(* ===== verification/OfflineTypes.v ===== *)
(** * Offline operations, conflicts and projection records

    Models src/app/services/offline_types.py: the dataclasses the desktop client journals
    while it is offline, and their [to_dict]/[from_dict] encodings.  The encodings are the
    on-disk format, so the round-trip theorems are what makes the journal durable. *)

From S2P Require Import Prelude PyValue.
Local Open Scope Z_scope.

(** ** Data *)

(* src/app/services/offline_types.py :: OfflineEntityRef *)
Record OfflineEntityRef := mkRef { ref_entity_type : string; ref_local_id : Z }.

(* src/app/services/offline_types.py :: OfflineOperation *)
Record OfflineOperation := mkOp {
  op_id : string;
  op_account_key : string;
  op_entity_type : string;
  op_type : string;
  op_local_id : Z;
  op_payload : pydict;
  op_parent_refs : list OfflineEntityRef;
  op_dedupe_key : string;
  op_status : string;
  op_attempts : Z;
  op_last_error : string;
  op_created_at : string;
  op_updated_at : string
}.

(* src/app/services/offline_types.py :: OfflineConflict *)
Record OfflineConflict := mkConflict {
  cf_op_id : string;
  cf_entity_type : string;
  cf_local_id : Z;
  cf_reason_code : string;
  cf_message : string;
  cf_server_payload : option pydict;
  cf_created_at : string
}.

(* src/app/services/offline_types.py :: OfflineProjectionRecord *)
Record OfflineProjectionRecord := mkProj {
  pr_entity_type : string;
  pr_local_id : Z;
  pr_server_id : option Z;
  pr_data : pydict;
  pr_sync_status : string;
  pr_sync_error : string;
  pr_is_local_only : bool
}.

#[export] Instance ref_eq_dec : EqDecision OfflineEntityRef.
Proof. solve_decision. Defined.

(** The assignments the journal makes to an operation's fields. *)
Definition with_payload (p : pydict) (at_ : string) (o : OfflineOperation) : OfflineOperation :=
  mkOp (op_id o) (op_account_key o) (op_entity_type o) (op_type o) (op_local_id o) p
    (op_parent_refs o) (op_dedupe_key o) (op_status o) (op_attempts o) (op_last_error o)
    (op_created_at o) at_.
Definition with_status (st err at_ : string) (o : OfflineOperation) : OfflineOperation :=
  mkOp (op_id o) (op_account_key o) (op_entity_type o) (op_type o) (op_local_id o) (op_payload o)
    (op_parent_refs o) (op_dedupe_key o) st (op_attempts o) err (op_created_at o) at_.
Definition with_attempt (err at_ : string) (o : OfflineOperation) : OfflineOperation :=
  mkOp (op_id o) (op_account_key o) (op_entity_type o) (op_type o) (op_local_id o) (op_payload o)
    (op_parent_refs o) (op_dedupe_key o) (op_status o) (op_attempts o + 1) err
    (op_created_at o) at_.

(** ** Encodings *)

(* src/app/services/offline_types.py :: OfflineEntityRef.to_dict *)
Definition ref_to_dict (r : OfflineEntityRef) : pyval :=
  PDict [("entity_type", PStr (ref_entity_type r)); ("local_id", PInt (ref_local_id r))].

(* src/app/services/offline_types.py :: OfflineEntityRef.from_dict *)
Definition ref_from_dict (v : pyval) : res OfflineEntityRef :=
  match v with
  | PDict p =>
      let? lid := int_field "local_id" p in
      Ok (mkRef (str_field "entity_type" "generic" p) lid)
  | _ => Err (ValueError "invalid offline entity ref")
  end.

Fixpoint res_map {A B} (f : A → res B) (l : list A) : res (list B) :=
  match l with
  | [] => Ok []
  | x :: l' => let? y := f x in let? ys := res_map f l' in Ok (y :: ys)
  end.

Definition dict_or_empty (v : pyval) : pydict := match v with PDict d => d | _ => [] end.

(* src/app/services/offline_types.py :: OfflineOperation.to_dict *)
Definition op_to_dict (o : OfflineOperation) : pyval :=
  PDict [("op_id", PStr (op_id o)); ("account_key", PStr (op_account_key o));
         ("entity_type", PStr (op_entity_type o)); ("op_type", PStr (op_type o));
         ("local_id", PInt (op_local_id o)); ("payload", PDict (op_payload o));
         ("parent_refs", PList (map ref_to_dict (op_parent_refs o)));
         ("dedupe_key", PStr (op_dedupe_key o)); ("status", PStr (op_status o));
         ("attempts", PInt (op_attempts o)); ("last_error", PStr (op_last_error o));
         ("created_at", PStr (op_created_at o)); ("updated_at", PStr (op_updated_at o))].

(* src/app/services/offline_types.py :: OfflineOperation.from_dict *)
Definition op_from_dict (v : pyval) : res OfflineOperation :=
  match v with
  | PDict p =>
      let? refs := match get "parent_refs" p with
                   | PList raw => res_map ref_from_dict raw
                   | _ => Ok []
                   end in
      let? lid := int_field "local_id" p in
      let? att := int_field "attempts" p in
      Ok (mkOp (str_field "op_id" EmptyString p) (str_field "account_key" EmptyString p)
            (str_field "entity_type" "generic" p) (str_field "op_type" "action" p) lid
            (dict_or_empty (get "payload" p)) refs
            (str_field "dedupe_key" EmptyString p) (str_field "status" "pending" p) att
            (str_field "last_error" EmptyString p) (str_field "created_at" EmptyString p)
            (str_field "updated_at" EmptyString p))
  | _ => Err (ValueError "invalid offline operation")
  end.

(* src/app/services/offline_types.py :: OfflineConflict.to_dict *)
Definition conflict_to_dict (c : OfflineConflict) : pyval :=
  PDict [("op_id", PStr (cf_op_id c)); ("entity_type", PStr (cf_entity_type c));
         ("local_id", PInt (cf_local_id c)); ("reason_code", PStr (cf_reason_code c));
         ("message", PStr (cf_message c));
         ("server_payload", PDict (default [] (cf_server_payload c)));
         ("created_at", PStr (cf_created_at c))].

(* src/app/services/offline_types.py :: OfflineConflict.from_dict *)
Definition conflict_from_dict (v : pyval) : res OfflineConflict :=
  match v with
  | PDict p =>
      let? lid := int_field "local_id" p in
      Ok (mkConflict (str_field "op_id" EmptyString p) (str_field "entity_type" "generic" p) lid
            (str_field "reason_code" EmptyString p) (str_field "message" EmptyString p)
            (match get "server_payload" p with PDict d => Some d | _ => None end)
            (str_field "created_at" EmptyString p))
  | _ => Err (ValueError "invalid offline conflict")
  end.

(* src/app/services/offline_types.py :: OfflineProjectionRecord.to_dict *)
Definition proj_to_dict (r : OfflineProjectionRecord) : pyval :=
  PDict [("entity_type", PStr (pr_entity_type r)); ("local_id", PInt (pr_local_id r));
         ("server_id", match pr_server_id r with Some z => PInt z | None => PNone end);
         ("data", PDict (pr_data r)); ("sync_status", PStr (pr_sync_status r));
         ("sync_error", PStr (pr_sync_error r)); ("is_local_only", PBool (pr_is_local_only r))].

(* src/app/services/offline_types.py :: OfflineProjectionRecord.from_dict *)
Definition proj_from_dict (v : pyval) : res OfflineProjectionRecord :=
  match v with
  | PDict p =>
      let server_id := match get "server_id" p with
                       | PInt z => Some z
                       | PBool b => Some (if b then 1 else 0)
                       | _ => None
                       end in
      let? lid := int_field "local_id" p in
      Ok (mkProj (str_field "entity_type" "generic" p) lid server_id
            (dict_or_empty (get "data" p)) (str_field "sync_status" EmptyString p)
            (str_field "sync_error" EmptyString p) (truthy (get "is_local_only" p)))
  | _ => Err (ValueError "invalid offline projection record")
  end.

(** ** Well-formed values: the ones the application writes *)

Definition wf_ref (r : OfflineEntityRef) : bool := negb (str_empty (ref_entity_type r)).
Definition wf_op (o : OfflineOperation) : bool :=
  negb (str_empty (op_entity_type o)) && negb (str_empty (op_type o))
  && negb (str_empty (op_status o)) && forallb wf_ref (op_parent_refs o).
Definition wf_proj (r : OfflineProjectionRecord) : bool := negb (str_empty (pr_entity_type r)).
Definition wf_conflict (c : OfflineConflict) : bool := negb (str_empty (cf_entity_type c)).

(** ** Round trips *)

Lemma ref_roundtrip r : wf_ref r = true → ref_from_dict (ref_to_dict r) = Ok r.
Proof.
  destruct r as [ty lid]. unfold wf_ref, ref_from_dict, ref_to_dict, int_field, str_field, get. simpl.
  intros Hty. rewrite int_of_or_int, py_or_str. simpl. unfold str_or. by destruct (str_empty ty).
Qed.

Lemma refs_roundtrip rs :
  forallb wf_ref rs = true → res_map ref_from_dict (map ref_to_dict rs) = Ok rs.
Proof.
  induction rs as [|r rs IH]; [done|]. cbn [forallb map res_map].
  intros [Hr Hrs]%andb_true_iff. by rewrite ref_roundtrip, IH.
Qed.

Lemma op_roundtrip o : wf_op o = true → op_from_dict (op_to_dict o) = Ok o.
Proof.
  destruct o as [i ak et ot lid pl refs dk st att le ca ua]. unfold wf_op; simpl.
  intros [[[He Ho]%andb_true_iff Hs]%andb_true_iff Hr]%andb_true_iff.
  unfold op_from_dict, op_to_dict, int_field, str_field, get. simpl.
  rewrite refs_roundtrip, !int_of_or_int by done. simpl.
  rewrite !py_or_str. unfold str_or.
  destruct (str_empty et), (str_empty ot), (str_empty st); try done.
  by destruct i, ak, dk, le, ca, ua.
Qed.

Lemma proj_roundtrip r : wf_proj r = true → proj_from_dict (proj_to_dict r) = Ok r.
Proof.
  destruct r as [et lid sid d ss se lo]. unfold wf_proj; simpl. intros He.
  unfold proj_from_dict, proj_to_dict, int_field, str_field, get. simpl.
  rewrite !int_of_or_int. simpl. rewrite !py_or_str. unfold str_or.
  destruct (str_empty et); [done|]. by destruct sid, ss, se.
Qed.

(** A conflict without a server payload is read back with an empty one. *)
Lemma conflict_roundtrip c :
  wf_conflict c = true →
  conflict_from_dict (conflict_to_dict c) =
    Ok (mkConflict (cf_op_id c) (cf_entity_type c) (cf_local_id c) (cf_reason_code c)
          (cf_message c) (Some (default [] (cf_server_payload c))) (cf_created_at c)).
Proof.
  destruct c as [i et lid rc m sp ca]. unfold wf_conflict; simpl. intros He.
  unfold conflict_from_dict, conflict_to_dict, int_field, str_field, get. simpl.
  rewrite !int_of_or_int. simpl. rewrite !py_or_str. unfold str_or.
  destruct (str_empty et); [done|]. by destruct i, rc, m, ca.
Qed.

□ □ □

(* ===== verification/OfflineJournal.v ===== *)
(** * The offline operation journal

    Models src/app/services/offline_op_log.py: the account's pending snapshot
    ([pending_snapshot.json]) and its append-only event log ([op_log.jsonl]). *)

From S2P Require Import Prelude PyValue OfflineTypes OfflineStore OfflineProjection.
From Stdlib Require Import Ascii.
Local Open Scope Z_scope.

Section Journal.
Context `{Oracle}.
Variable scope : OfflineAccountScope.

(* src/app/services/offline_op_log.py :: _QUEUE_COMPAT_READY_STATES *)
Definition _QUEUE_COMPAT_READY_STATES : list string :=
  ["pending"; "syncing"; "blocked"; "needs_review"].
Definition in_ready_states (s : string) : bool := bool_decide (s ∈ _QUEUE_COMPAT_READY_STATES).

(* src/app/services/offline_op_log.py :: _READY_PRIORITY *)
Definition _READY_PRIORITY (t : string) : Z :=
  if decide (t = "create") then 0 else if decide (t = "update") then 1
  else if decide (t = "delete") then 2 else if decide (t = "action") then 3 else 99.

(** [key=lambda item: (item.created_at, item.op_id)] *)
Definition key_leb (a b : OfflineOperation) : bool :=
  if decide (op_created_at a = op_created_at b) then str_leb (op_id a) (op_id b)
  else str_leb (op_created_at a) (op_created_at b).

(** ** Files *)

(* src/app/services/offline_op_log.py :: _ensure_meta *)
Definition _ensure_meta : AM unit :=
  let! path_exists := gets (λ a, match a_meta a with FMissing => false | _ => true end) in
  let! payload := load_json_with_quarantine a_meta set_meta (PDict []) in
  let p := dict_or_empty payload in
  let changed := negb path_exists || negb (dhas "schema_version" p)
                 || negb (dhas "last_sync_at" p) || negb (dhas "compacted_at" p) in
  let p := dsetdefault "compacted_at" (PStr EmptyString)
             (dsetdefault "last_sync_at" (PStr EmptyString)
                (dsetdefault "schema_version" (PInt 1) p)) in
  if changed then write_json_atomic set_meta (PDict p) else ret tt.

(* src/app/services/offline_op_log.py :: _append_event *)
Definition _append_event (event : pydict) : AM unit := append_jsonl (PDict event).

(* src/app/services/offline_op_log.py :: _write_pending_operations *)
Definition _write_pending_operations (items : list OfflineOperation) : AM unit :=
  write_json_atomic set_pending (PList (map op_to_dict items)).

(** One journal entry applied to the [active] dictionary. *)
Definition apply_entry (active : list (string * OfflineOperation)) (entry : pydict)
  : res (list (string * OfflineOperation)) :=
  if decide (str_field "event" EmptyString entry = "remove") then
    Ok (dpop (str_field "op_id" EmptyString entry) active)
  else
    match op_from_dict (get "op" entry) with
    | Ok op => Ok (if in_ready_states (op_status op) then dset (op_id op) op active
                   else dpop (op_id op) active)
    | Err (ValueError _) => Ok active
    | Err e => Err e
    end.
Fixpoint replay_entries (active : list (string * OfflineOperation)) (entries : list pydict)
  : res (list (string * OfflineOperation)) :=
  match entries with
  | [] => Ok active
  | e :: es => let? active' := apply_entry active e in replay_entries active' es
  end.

□ □ □

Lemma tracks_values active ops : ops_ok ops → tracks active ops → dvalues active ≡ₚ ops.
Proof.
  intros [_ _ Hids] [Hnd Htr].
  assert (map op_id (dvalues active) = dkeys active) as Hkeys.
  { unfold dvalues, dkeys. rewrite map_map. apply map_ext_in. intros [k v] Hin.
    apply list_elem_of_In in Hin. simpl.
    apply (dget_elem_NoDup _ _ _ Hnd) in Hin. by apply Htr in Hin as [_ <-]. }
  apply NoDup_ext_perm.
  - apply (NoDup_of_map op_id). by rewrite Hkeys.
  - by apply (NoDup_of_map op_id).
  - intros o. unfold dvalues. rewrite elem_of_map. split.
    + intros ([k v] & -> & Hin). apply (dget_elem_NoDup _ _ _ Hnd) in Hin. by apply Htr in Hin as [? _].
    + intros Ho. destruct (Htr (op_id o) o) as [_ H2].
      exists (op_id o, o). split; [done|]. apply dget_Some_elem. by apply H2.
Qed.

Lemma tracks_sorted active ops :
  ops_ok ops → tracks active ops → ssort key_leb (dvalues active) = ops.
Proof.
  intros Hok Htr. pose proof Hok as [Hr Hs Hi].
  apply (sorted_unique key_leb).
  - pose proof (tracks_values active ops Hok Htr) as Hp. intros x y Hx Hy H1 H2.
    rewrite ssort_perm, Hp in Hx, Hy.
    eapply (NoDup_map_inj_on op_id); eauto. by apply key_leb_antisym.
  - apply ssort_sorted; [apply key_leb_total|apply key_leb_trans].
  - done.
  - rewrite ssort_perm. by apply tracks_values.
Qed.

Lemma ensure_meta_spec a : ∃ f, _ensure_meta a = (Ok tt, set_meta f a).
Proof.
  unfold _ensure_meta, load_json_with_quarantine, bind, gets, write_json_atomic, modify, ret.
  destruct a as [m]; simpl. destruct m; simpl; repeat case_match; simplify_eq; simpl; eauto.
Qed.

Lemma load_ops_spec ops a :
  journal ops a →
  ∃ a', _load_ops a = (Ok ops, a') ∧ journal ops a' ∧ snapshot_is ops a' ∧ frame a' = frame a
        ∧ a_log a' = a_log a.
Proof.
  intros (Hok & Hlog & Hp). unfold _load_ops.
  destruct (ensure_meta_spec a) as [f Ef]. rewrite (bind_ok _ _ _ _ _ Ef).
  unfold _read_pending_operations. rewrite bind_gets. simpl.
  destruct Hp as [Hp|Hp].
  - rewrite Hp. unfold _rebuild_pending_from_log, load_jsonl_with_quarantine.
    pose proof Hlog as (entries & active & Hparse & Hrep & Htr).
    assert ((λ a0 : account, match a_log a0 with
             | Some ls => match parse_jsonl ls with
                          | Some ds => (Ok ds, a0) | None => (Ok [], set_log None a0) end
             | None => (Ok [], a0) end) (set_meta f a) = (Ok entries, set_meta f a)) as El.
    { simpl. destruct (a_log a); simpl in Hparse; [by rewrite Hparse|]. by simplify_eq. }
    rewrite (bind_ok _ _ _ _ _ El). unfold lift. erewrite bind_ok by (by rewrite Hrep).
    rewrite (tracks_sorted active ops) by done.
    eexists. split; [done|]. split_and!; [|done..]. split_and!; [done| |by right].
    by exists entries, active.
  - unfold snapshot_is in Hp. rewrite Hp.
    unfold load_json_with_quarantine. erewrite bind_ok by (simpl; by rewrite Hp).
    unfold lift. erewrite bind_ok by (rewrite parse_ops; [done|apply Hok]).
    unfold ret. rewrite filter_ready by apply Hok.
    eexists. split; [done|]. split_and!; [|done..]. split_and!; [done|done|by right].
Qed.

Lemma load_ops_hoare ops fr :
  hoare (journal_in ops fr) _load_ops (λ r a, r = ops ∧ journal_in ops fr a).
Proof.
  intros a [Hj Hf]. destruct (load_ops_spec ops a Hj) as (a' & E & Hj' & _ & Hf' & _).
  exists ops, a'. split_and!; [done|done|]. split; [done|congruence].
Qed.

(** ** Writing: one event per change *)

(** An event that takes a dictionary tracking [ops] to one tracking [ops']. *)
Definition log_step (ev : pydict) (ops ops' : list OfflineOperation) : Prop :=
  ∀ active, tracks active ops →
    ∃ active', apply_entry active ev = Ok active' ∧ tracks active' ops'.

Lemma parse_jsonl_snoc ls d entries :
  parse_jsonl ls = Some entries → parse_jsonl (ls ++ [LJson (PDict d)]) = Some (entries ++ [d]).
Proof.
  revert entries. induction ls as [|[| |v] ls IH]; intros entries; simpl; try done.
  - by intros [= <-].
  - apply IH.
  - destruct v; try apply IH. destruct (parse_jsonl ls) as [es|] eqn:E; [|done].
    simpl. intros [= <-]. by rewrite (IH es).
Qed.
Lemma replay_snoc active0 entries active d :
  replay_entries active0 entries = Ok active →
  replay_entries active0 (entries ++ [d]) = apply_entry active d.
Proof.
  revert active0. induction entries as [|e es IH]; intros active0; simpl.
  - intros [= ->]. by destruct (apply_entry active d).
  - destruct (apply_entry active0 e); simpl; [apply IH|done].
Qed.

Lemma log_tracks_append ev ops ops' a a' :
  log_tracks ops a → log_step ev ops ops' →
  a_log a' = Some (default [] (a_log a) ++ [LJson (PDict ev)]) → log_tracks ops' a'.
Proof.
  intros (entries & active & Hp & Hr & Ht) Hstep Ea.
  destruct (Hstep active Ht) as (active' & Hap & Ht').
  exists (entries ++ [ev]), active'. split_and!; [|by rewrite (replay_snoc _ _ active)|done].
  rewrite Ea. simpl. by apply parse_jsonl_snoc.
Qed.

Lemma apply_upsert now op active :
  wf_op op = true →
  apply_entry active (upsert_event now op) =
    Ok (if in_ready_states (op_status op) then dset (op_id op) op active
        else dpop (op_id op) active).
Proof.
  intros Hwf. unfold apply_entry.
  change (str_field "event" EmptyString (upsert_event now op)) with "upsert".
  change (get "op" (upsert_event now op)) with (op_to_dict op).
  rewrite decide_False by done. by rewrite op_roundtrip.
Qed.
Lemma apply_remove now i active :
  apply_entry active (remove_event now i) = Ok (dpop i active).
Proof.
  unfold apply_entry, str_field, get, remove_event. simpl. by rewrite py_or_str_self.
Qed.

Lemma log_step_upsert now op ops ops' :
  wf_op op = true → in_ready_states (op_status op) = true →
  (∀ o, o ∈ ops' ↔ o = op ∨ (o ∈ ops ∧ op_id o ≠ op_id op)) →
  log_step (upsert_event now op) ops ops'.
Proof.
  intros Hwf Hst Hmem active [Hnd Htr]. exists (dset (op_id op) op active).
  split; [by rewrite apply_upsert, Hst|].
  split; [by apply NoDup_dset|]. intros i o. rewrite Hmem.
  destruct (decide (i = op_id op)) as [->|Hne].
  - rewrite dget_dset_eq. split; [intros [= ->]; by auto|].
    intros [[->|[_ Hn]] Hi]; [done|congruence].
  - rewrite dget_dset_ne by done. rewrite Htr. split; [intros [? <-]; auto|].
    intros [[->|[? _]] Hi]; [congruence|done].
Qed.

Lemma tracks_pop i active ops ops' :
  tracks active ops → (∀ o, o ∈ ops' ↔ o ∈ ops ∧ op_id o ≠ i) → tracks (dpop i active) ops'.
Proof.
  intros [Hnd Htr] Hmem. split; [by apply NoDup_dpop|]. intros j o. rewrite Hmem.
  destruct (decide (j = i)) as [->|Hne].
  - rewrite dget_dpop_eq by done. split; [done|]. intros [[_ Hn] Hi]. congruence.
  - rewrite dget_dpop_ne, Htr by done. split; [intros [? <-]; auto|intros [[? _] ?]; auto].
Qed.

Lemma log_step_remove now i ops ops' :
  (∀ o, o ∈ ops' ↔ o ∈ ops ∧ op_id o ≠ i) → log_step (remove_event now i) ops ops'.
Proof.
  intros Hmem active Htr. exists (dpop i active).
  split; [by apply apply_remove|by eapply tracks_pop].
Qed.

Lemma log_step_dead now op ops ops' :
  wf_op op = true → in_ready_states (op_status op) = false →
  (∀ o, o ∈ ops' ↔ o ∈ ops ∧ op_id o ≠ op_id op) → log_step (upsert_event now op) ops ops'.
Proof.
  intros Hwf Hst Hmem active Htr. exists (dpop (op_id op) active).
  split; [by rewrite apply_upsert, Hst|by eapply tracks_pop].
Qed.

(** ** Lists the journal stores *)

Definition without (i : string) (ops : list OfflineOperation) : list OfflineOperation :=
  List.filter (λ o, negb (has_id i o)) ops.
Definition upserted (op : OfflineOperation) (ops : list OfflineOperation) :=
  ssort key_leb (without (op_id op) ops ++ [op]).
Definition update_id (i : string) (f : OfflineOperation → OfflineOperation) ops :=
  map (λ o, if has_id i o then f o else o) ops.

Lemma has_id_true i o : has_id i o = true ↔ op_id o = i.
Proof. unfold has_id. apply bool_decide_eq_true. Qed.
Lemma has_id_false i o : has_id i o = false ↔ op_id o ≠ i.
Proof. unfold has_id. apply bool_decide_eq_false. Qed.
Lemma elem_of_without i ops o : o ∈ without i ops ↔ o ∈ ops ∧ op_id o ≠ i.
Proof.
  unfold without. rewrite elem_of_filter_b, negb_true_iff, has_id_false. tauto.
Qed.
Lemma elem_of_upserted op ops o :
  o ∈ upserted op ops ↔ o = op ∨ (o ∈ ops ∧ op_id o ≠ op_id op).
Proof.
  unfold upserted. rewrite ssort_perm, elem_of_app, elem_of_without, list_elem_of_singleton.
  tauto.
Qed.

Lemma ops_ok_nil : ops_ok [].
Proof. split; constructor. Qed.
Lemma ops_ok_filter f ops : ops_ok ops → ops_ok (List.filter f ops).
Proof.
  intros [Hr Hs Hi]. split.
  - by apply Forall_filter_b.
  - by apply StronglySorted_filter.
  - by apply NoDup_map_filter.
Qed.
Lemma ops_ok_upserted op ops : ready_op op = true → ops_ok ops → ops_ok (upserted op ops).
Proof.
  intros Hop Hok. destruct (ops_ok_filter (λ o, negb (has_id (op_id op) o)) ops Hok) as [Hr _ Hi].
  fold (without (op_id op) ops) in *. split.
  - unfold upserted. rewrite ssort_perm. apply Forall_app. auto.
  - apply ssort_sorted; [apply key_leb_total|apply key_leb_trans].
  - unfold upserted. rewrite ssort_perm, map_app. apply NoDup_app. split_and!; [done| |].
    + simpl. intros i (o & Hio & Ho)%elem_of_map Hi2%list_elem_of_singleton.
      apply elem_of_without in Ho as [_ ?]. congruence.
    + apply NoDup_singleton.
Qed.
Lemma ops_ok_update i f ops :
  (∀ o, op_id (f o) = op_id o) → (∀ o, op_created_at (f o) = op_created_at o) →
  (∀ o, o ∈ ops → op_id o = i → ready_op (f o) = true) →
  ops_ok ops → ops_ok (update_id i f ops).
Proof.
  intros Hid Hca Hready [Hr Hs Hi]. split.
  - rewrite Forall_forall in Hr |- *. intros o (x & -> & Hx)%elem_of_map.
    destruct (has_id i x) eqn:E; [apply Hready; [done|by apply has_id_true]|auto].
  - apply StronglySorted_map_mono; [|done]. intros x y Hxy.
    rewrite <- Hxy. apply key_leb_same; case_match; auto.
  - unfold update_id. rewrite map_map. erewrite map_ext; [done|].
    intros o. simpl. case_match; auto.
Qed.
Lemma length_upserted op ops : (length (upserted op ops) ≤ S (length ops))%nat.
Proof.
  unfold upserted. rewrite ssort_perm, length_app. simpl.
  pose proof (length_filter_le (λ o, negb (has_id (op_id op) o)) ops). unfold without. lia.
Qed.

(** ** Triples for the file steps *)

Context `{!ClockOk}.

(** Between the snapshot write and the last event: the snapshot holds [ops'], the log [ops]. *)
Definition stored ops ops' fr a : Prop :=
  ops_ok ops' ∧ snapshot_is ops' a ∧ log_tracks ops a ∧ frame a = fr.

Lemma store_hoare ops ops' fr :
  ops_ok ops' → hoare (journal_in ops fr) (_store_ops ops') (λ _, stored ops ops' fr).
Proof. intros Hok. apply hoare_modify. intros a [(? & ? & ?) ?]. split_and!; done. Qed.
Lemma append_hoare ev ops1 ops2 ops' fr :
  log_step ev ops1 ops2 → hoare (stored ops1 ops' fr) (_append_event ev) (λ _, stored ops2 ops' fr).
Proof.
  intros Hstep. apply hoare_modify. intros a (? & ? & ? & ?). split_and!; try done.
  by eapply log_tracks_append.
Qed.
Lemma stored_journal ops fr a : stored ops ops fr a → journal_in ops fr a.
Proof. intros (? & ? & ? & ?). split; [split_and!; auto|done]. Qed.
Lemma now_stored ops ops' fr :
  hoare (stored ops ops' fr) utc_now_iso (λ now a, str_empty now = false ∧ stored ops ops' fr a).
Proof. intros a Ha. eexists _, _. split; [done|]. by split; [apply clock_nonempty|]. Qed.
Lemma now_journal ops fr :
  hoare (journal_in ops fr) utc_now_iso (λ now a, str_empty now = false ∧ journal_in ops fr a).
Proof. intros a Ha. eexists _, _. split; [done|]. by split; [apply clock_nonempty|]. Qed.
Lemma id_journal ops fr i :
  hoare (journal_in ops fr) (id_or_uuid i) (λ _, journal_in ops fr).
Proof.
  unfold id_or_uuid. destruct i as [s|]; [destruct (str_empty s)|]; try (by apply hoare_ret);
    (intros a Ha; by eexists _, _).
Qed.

□ □ □

• **THE PROBLEM**: Taking the entries as a whole, work out how many lines contain the string "option". Respond with only the number.

• **RESPONSE**: 2